[Problem to work on]: Using the records below, output the stretch that opens with the line containing "Lemma entry_write c" and closes with the line containing "clear -Hl Hr.", exactly and including both lines, with nothing more.

#### Listed entries

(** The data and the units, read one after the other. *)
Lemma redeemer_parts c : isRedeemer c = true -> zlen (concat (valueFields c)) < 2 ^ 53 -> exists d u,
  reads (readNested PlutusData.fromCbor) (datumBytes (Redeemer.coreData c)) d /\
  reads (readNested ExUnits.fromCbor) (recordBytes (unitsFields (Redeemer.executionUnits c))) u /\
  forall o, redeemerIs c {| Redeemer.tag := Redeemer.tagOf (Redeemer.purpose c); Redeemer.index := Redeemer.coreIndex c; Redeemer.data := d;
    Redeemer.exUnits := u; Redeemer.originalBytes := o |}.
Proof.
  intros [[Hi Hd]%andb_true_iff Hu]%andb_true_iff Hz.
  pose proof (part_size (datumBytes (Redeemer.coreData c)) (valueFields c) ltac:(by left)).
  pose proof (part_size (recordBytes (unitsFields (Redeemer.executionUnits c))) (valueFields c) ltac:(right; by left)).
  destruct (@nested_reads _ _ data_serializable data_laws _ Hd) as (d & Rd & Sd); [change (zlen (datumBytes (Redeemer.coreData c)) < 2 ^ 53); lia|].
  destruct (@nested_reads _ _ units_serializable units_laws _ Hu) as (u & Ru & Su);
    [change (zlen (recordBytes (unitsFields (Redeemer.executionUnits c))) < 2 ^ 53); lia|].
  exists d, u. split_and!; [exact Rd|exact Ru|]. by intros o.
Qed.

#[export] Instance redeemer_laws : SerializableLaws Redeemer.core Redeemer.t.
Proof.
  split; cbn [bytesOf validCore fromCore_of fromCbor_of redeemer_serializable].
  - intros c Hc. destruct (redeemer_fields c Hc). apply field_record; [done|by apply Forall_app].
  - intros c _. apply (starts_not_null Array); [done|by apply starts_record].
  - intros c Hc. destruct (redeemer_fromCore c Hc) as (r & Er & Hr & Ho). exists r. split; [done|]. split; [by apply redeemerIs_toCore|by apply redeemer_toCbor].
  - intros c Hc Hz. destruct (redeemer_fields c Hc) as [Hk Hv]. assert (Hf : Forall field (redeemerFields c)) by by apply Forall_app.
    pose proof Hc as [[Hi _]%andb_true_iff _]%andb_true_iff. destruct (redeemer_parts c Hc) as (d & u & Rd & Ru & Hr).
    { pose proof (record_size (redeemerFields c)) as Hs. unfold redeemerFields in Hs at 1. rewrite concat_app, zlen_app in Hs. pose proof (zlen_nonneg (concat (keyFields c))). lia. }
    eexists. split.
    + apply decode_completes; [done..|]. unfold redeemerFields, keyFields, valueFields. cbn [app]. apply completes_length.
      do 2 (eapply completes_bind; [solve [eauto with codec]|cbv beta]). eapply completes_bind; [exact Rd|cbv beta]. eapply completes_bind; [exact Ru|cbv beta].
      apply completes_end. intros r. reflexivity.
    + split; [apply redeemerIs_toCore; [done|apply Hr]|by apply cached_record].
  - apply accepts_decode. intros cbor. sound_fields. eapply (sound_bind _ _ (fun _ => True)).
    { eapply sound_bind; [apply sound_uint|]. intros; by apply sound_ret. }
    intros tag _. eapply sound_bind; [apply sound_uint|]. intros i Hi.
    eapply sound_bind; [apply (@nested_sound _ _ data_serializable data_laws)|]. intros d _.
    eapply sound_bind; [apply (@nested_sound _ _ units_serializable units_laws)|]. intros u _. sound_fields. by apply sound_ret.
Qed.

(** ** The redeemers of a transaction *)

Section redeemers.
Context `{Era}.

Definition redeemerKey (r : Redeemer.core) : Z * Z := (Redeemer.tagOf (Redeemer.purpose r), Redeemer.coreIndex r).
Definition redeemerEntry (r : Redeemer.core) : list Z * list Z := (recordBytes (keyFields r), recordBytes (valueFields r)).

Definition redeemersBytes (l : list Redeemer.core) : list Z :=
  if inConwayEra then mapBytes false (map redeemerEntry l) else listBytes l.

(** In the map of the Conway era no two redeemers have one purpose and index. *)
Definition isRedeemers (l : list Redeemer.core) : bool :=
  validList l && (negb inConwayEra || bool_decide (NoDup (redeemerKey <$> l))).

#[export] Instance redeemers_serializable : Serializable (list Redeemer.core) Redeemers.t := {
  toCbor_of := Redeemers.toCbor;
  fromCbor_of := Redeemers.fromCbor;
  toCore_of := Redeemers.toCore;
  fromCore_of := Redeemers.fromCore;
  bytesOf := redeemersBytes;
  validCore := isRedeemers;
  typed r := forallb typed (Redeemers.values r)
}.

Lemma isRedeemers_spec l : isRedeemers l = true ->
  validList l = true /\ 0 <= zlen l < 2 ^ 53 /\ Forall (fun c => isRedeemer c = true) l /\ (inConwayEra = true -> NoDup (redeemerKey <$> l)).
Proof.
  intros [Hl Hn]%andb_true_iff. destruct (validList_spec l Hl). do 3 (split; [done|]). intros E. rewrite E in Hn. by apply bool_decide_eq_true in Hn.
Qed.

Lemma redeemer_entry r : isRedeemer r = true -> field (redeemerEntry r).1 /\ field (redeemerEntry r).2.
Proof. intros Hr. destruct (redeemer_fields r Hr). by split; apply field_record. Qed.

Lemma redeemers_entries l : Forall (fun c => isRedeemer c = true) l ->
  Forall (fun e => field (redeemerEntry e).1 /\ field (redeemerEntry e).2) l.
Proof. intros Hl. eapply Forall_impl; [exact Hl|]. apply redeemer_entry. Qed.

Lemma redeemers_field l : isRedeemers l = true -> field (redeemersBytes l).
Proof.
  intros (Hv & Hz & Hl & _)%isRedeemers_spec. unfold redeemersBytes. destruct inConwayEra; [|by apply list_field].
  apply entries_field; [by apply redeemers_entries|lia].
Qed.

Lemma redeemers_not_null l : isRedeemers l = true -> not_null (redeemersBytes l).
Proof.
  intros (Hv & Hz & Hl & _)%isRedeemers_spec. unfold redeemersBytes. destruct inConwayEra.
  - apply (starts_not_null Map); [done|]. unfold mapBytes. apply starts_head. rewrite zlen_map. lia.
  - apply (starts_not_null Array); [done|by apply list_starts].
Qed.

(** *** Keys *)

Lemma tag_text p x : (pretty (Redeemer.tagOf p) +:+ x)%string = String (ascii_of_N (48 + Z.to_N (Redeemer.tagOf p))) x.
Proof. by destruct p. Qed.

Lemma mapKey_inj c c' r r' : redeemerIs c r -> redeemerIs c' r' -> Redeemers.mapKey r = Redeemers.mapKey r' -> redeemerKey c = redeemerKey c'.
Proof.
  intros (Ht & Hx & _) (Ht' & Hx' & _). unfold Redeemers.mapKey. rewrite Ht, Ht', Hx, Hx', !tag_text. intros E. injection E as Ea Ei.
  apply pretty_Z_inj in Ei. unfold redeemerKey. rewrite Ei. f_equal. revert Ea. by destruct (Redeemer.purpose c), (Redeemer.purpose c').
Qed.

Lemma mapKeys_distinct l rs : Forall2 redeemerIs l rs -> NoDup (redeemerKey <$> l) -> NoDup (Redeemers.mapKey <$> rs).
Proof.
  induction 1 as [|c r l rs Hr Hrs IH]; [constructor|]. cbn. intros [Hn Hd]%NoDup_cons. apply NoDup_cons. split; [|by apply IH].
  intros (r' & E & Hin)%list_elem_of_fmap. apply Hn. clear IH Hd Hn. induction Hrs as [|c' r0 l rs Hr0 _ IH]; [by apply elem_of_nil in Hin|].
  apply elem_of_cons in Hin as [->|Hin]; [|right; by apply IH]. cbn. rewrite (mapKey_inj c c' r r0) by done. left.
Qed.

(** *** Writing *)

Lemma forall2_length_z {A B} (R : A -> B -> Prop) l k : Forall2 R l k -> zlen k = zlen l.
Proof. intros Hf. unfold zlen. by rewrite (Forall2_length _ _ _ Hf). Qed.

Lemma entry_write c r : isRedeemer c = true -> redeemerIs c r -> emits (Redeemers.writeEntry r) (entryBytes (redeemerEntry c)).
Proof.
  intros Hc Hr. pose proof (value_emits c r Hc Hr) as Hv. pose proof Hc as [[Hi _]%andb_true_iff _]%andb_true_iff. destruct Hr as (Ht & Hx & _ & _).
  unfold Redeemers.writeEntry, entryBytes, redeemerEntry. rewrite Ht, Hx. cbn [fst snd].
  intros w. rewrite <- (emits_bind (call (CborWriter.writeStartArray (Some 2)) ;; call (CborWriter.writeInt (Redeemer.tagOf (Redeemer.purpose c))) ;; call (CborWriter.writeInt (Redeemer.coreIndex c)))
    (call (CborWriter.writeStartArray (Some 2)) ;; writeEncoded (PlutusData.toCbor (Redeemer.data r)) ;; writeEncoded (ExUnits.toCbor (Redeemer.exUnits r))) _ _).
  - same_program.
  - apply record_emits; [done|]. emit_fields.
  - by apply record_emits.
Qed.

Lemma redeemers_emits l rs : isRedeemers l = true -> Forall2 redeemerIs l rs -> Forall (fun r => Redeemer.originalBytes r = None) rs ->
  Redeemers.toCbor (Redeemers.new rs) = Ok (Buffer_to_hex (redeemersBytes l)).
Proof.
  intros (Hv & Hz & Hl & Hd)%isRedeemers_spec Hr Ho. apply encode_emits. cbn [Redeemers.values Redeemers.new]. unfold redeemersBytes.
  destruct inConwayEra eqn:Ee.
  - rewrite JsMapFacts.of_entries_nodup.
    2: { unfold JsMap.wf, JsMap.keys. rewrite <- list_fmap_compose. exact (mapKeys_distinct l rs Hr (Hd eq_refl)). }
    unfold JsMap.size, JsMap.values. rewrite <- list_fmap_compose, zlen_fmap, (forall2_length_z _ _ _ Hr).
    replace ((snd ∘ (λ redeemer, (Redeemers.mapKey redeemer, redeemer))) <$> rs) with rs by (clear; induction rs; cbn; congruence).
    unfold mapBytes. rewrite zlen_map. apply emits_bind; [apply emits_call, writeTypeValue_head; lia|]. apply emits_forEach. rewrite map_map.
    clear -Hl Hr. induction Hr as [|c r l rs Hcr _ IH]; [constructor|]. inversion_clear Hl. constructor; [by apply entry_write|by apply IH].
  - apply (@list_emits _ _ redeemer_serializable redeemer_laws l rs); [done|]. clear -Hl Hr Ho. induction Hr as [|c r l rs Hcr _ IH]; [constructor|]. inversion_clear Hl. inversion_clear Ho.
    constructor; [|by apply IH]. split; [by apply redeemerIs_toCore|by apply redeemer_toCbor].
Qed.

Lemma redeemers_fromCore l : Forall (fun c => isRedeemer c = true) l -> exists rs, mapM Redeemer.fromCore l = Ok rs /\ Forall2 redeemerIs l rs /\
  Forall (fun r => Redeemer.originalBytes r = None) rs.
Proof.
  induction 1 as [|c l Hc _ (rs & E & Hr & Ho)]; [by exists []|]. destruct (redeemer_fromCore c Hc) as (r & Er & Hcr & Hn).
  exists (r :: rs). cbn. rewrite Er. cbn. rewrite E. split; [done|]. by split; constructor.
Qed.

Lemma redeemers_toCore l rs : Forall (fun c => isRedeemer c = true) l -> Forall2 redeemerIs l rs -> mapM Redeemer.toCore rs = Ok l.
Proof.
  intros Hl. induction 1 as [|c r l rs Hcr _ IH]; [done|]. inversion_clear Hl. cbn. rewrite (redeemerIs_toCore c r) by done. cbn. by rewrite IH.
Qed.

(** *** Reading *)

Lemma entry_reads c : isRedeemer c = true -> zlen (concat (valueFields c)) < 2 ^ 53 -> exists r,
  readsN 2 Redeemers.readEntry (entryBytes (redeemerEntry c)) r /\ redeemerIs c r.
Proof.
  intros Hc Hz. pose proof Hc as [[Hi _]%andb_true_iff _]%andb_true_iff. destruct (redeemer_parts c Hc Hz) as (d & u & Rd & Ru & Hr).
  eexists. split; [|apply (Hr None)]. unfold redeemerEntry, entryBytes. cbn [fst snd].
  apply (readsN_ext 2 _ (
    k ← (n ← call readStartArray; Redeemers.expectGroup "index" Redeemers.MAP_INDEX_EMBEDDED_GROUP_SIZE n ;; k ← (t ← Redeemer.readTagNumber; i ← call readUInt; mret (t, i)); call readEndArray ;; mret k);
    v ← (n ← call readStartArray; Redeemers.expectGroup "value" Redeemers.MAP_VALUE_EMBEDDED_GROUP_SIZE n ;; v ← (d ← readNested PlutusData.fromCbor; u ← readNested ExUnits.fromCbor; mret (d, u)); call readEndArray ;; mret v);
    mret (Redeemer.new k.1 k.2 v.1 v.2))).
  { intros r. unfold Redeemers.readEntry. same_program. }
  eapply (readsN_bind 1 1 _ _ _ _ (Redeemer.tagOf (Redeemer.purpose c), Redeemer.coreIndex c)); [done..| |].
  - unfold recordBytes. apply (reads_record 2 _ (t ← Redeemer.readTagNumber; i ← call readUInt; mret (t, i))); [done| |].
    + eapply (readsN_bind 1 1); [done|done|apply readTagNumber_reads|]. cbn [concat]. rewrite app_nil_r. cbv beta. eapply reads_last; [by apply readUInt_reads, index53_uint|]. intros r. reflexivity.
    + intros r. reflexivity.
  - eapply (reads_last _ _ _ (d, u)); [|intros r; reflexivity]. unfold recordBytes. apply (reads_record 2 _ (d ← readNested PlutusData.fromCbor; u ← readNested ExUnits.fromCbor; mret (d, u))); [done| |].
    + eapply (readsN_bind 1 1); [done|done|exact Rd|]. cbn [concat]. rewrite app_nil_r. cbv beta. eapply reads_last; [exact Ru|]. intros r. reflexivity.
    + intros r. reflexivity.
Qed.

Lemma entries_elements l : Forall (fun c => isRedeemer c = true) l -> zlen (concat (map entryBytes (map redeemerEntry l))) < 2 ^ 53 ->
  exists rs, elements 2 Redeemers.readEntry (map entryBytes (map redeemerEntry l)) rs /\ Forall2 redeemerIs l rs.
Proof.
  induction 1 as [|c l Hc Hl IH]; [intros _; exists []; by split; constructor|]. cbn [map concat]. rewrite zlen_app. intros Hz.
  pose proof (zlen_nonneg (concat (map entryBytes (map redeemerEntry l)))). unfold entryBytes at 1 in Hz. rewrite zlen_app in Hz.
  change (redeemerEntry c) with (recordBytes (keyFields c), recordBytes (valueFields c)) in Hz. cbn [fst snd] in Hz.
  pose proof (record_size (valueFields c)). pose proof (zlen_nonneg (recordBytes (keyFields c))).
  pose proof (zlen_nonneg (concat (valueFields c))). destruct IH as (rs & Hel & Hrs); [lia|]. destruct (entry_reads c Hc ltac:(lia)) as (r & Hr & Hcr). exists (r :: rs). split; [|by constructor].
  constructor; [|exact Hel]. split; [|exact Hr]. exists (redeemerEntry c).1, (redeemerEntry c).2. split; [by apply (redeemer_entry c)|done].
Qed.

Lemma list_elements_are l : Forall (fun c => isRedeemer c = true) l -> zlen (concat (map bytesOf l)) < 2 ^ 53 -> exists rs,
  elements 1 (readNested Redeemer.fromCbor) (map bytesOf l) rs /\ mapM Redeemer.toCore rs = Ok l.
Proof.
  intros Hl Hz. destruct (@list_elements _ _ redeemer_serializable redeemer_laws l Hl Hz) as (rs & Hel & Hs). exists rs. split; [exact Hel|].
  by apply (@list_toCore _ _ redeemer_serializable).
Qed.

########

[Response area]:
Lemma entry_write c r : isRedeemer c = true -> redeemerIs c r -> emits (Redeemers.writeEntry r) (entryBytes (redeemerEntry c)).
Proof.
  intros Hc Hr. pose proof (value_emits c r Hc Hr) as Hv. pose proof Hc as [[Hi _]%andb_true_iff _]%andb_true_iff. destruct Hr as (Ht & Hx & _ & _).
  unfold Redeemers.writeEntry, entryBytes, redeemerEntry. rewrite Ht, Hx. cbn [fst snd].
  intros w. rewrite <- (emits_bind (call (CborWriter.writeStartArray (Some 2)) ;; call (CborWriter.writeInt (Redeemer.tagOf (Redeemer.purpose c))) ;; call (CborWriter.writeInt (Redeemer.coreIndex c)))
    (call (CborWriter.writeStartArray (Some 2)) ;; writeEncoded (PlutusData.toCbor (Redeemer.data r)) ;; writeEncoded (ExUnits.toCbor (Redeemer.exUnits r))) _ _).
  - same_program.
  - apply record_emits; [done|]. emit_fields.
  - by apply record_emits.
Qed.

Lemma redeemers_emits l rs : isRedeemers l = true -> Forall2 redeemerIs l rs -> Forall (fun r => Redeemer.originalBytes r = None) rs ->
  Redeemers.toCbor (Redeemers.new rs) = Ok (Buffer_to_hex (redeemersBytes l)).
Proof.
  intros (Hv & Hz & Hl & Hd)%isRedeemers_spec Hr Ho. apply encode_emits. cbn [Redeemers.values Redeemers.new]. unfold redeemersBytes.
  destruct inConwayEra eqn:Ee.
  - rewrite JsMapFacts.of_entries_nodup.
    2: { unfold JsMap.wf, JsMap.keys. rewrite <- list_fmap_compose. exact (mapKeys_distinct l rs Hr (Hd eq_refl)). }
    unfold JsMap.size, JsMap.values. rewrite <- list_fmap_compose, zlen_fmap, (forall2_length_z _ _ _ Hr).
    replace ((snd ∘ (λ redeemer, (Redeemers.mapKey redeemer, redeemer))) <$> rs) with rs by (clear; induction rs; cbn; congruence).
    unfold mapBytes. rewrite zlen_map. apply emits_bind; [apply emits_call, writeTypeValue_head; lia|]. apply emits_forEach. rewrite map_map.
    clear -Hl Hr. induction Hr as [|c r l rs Hcr _ IH]; [constructor|]. inversion_clear Hl. constructor; [by apply entry_write|by apply IH].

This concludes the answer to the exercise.